A flamboyant character in the industry, McEwen has repeatedly called for gold to top $5,000 per ounce. He is also one of the largest investors in Abitibi Royalties, whose new platform The Royalty Search allows prospectors and juniors companies to submit their properties for 48-hour review. If Abitibi approves the properties, it will pay their license fees of around $5,000 per annum in exchange for a royalty on any future production.
“We’re certainly the smallest royalty company on the block,” says chief executive Ian Ball, who describes Rob McEwen as his mentor, “so in terms of getting your name out there for exposure, I think it’s great, because in the royalty space you want to become a name of recognition that people will come to with opportunities, whether it’s big or small.”
Like Integra’s Stephen de Jong, Ball is in his early thirties. When the platform first launched, Abitibi received 4 to 5 submissions per day, he says. That is now running at 1 to 2, though the quality of submissions has risen and Ball has so far signed three deals totalling around $40,000.
By definition, the properties under review are early-stage and held by operators in a straightened financial position, but Ball, who previously headed Mexico-focused McEwen Mining, describes the royalty deals he is signing as “low cost options on exploration.”
“If we can build 20 or 30 of these, perhaps one or two of them will pay off.”
Bad Publicity
One similar initiative that does not appear to have paid off is an online gold shop, www.buygolddirect.biz, launched by Lake Victoria Mining.
McEwen Mining has also operated an online shop, which was ultimately suspended citing technical issues, but Lake Victoria’s shop had the added twist of selling gold not yet mined. Tantamount to a forward sale, the company planned to sell future ounces at a discount to spot, funding its Kinyambwiga gold project in Tanzania.

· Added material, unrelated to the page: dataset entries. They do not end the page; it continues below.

(** * Backtest system: order execution, ledger and holdings

    A shallow embedding of the core of the backtest system
    ([execution.py], [stats.py] and the order processing of
    [strategies/reversal.py]) together with the properties of the order
    execution engine, the equity curve and the cost-basis bookkeeping.

    Modelling conventions.
    - Python [float] (and the numpy floats read from a data frame) are the
      exact rationals [Q]; Python's [==] and [<=] on numbers are [Qeq] and
      [Qle].  Rounding, infinities and NaN are outside the model, and a
      division by zero yields [0] as [Qdiv] does.
    - A [datetime.date] is its proleptic Gregorian ordinal
      ([date.toordinal()], day 1 is 0001-01-01, a Monday); dates are
      compared by comparing ordinals.
    - A Python exception is a value of [exn]; a function that can raise
      returns the exception or its result, and a loop that mutates the
      order book in place returns the book as it is when the loop stops.
    - An order object is the record of its attributes, and an assignment
      to an attribute builds the updated record.  [Order] defines no
      [__eq__], so that [list.remove] compares by identity; here it
      compares all attributes.  The loop of [execute_orders] reads only
      attributes that it never assigns to (initiation date, ticker,
      quantity, class and limit price), so that it treats objects with
      equal attributes alike, and an object held twice like two equal
      records. *)

From Stdlib Require Import ZArith QArith Lia List Sorted.
From stdpp Require Import base decidable option list strings gmap.

Import ListNotations.
Local Open Scope Z_scope.

(** ** Dates *)

Module Calendar.

(** A [datetime.date], as [date.toordinal()]. *)
Definition date := Z.

(** [datetime._is_leap]. *)
Definition is_leap (year : Z) : bool :=
  (year mod 4 =? 0) && (negb (year mod 100 =? 0) || (year mod 400 =? 0)).

(** [datetime._days_before_year]. *)
Definition days_before_year (year : Z) : Z :=
  let y := year - 1 in
  y * 365 + y / 4 - y / 100 + y / 400.

(** [datetime._days_in_month]. *)
Definition days_in_month (year month : Z) : Z :=
  if (month =? 2) && is_leap year then 29
  else nth (Z.to_nat month) [0; 31; 28; 31; 30; 31; 30; 31; 31; 30; 31; 30; 31] 0.

(** [datetime._days_before_month]. *)
Definition days_before_month (year month : Z) : Z :=
  nth (Z.to_nat month) [0; 0; 31; 59; 90; 120; 151; 181; 212; 243; 273; 304; 334] 0
  + (if (2 <? month) && is_leap year then 1 else 0).

(** [datetime._ymd2ord]: the ordinal of [date(year, month, day)]. *)
Definition ymd2ord (year month day : Z) : date :=
  days_before_year year + days_before_month year month + day.

(** [date.weekday()]: Monday is 0 and Sunday is 6. *)
Definition weekday (dt : date) : Z := (dt + 6) mod 7.

End Calendar.

Export Calendar.

(** ** Orders ([execution.py]) *)

Inductive Action := SELL | BUY.

(** Iterating over the enumeration class ([for action in Action]) visits
    its members in definition order: [SELL = 1] comes before [BUY = 2]. *)
Definition Action_members : list Action := [SELL; BUY].

Inductive Status := OPEN | COMPLETE | CANCELLED.

Inductive TimeInForce := DAY | GTC | IOC | FOK.

(** The class of an order object with the attributes its constructor adds
    to those of [Order]. *)
Inductive OrderClass :=
| PlainOrder
| MarketOrder
| LimitOrder (limit_price : Q) (time_in_force : TimeInForce)
| StopLimitOrder (stop_price limit_price : Q) (time_in_force : TimeInForce).

Record Order := mkOrder {
  initiated_at : date;
  executed_at : option date;
  action : Action;
  status : Status;
  ticker : string;
  quantity : Z;
  fill_price : option Q;
  commission_paid : Q;
  order_class : OrderClass
}.

(** [Order.__init__] and the constructors of its subclasses. *)
Definition new_Order (cls : OrderClass) (dt : date) (a : Action)
    (t : string) (q : Z) : Order :=
  {| initiated_at := dt; executed_at := None; action := a; status := OPEN;
     ticker := t; quantity := q; fill_price := None; commission_paid := 0%Q;
     order_class := cls |}.

Definition new_MarketOrder := new_Order MarketOrder.

Definition new_LimitOrder (dt : date) (a : Action) (t : string) (q : Z)
    (limit_price : Q) (tif : TimeInForce) : Order :=
  new_Order (LimitOrder limit_price tif) dt a t q.

Definition new_StopLimitOrder (dt : date) (a : Action) (t : string) (q : Z)
    (stop_price limit_price : Q) (tif : TimeInForce) : Order :=
  new_Order (StopLimitOrder stop_price limit_price tif) dt a t q.

#[global] Instance Action_eq_dec : EqDecision Action.
Proof. solve_decision. Defined.

#[global] Instance Status_eq_dec : EqDecision Status.
Proof. solve_decision. Defined.

#[global] Instance TimeInForce_eq_dec : EqDecision TimeInForce.
Proof. solve_decision. Defined.

#[global] Instance Q_eq_dec : EqDecision Q.
Proof. solve_decision. Defined.

#[global] Instance OrderClass_eq_dec : EqDecision OrderClass.
Proof. solve_decision. Defined.

#[global] Instance Order_eq_dec : EqDecision Order.
Proof. solve_decision. Defined.

(** [l.remove(x)]: the list without its first item equal to [x], and
    [None] when Python raises [ValueError] because there is none. *)
Fixpoint list_remove `{EqDecision A} (x : A) (l : list A) : option (list A) :=
  match l with
  | [] => None
  | y :: l' =>
      if decide (x = y) then Some l'
      else match list_remove x l' with
           | None => None
           | Some r => Some (y :: r)
           end
  end.

(** The exceptions the embedded code can raise. *)
Inductive exn := KeyError | AttributeError | ValueError | TypeError | IndexError.

(** The result of a call that returns a value or raises. *)
Inductive result (A : Type) :=
| Ok (a : A)
| Raise (e : exn).

Arguments Ok {A} a.
Arguments Raise {A} e.

(** ** Market data

    The row of one ticker in the day's data frame, with the two columns
    the broker reads: ["Price"] (the close) and ["from Open"]. *)
Record Quote := mkQuote {
  Price : Q;
  from_Open : Q
}.

(** [data.loc[ticker, column]] for the [data] argument of
    [execute_orders], a data frame indexed by ticker.  The driver hands
    over [None] when the day's file could not be read: [None] has no
    attribute [loc]. *)
Definition data_loc (data : option (gmap string Quote)) (t : string) : result Quote :=
  match data with
  | None => Raise AttributeError
  | Some df =>
      match df !! t with
      | None => Raise KeyError
      | Some row => Ok row
      end
  end.

(** The data frame has a row for the ticker of [order]. *)
Definition has_data (data : option (gmap string Quote)) (order : Order) : Prop :=
  exists row, data_loc data (ticker order) = Ok row.

(** ** The order book

    [order_book[action][status]] is a list of orders. *)
Record Buckets := mkBuckets {
  open_orders : list Order;
  complete_orders : list Order;
  cancelled_orders : list Order
}.
Lemma for_each_get_association_end memberEnd properties asAttribute ends
    properties' asAttribute' ends' :
  for_each (get_association_end classes) memberEnd (properties, asAttribute, ends)
  = Ok (properties', asAttribute', ends') ->
  ends' = ends ++ memberEnd
  /\ asAttribute'
     = match last (filter (fun r => typed_simple properties classes r = true) memberEnd) with
       | Some r => Some r
       | None => asAttribute
       end
  /\ dict_keys properties' = dict_keys properties
  /\ (forall k, p_values <$> dict_get k properties' = p_values <$> dict_get k properties)
  /\ (forall k, k ∉ memberEnd -> dict_get k properties' = dict_get k properties)
  /\ (forall r, r ∈ memberEnd ->
        exists p' type class_,
          dict_get r properties' = Some p' /\
          type_class properties classes r = Some type /\
          owner_class properties classes r = Some class_ /\
          p_type p' = Some type /\ p_class_ p' = class_ /\
          p_is_simple_attribute p' = Some (is_SimpleAttribute type)).
Proof.
  revert properties asAttribute ends.
  induction memberEnd as [|x memberEnd IH]; intros properties asAttribute ends; simpl.
  - intros [= <- <- <-]. rewrite app_nil_r. repeat split; try done.
    intros r Hr. by apply elem_of_nil in Hr.
  - intros H. inv_bind H.
    apply get_association_end_Ok in E as (p & type & class_ & Hp & Htype & Hclass & ->).
    set (f := fun e => set_is_simple_attribute (Some (is_SimpleAttribute type))
                         (set_class_ class_ (set_type (Some type) e))) in *.
    apply IH in H as (-> & -> & Hkeys & Hvalues & Hother & Hends). clear IH.
    assert (forall k, p_values <$> dict_get k (dict_update x f properties)
                      = p_values <$> dict_get k properties) as Hv1.
    { intros k. by apply dict_update_values. }
    assert (forall r, typed_simple (dict_update x f properties) classes r
                      = typed_simple properties classes r) as Hsimple.
    { intros r. unfold typed_simple.
      by destruct (type_class_values _ _ r Hv1) as [-> _]. }
    split; [by rewrite <- app_assoc|]. split; [|split; [|split; [|split]]].
    + rewrite (list_filter_iff _ (fun r => typed_simple properties classes r = true))
        by (intros r; by rewrite Hsimple).
      assert (typed_simple properties classes x = is_SimpleAttribute type) as Hx.
      { unfold typed_simple. by rewrite Htype. }
      destruct (is_SimpleAttribute type) eqn:Hs.
      * rewrite filter_cons_True by done.
        destruct (filter _ memberEnd) as [|y l] eqn:Hf; [done|].
        rewrite last_cons_cons. destruct (last (y :: l)) eqn:Hl; [done|].
        by apply last_None in Hl.
      * rewrite filter_cons_False by (by rewrite Hx). done.
    + by rewrite Hkeys, dict_keys_update.
    + intros k. by rewrite Hvalues, Hv1.
    + intros k Hk. apply not_elem_of_cons in Hk as [Hkx Hk].
      rewrite Hother by done. rewrite dict_get_update. by rewrite decide_False.
    + intros r Hr. destruct (type_class_values _ _ r Hv1) as [Ht Ho].
      destruct (decide (r ∈ memberEnd)) as [Hin|Hnin].
      * destruct (Hends r Hin) as (p' & type' & class_' & ? & ? & ? & ?).
        exists p', type', class_'. rewrite <- Ht, <- Ho. done.
      * apply elem_of_cons in Hr as [->|Hr]; [|done].
        exists (f p), type, class_. rewrite Hother by done.
        rewrite dict_get_update, decide_True, Hp by done. done.
Qed.
End GetAssociationEnds.

Lemma resolvable_values classes properties properties' r :
  (forall k, p_values <$> dict_get k properties' = p_values <$> dict_get k properties) ->
  resolvable properties' classes r <-> resolvable properties classes r.
Proof.
  intros Hv. unfold resolvable.
  by destruct (type_class_values classes _ _ r Hv) as [-> ->].
Qed.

Checking-out, buyers can choose the date of delivery, with shipping done by FedEx, but the earliest delivery dates have already passed and Kinyambwiga looks no closer to production. The company recently received an open-pit mining license, but has not published a certified resource statement, nor a feasibility study, and is yet to secure any external funding for the mine.
Master Investor has repeatedly tried to contact Lake Victoria’s management to find out how many gold bars it has sold forward to date, but the company has not responded. Its phone line appears to have been disconnected and no contact details are listed on its online shop.
“We knew we had to either fold up the tent, or do something creative,” chief executive David Kalenuik said when the website launched last year. “Frankly, we were pushed in this direction.”
Crowd-Sourcing
Uncertainty surrounding Lake Victoria’s scheme need not distract from the merits of those launched by its larger peers.
Cash flow from The Royalty Search may be a long way off, but by using off-the-shelf internet technology, Abitibi’s Ian Ball appears to have opened a new channel of funding for junior mining companies at a crunch point in the cycle. In doing so, he has also created a more liquid market for early-stage royalty assets.
“Prospectors always assumed that there was no market for royalties on such early stage prospects,” Ball explains, “so it certainly has focused-up a part of the market that was never contacting us before. The key for us now will be to continue to develop the programme. We see this as a first step and we hope we can continue to evolve the model.”
Integra’s crowd-sourcing initiative meanwhile promises an exciting future for the industry, even if that future remains largely undefined. “It’s novel for the mining industry for sure,” one insider at the company says, “but it’s not a new idea by any means.”
“Mining has always been slow to come around to new ideas and innovation, but it’s an industry that is really based on data, compilation and how you interpret data, so I think this is just one of what will be many future crowd-sourced campaigns.”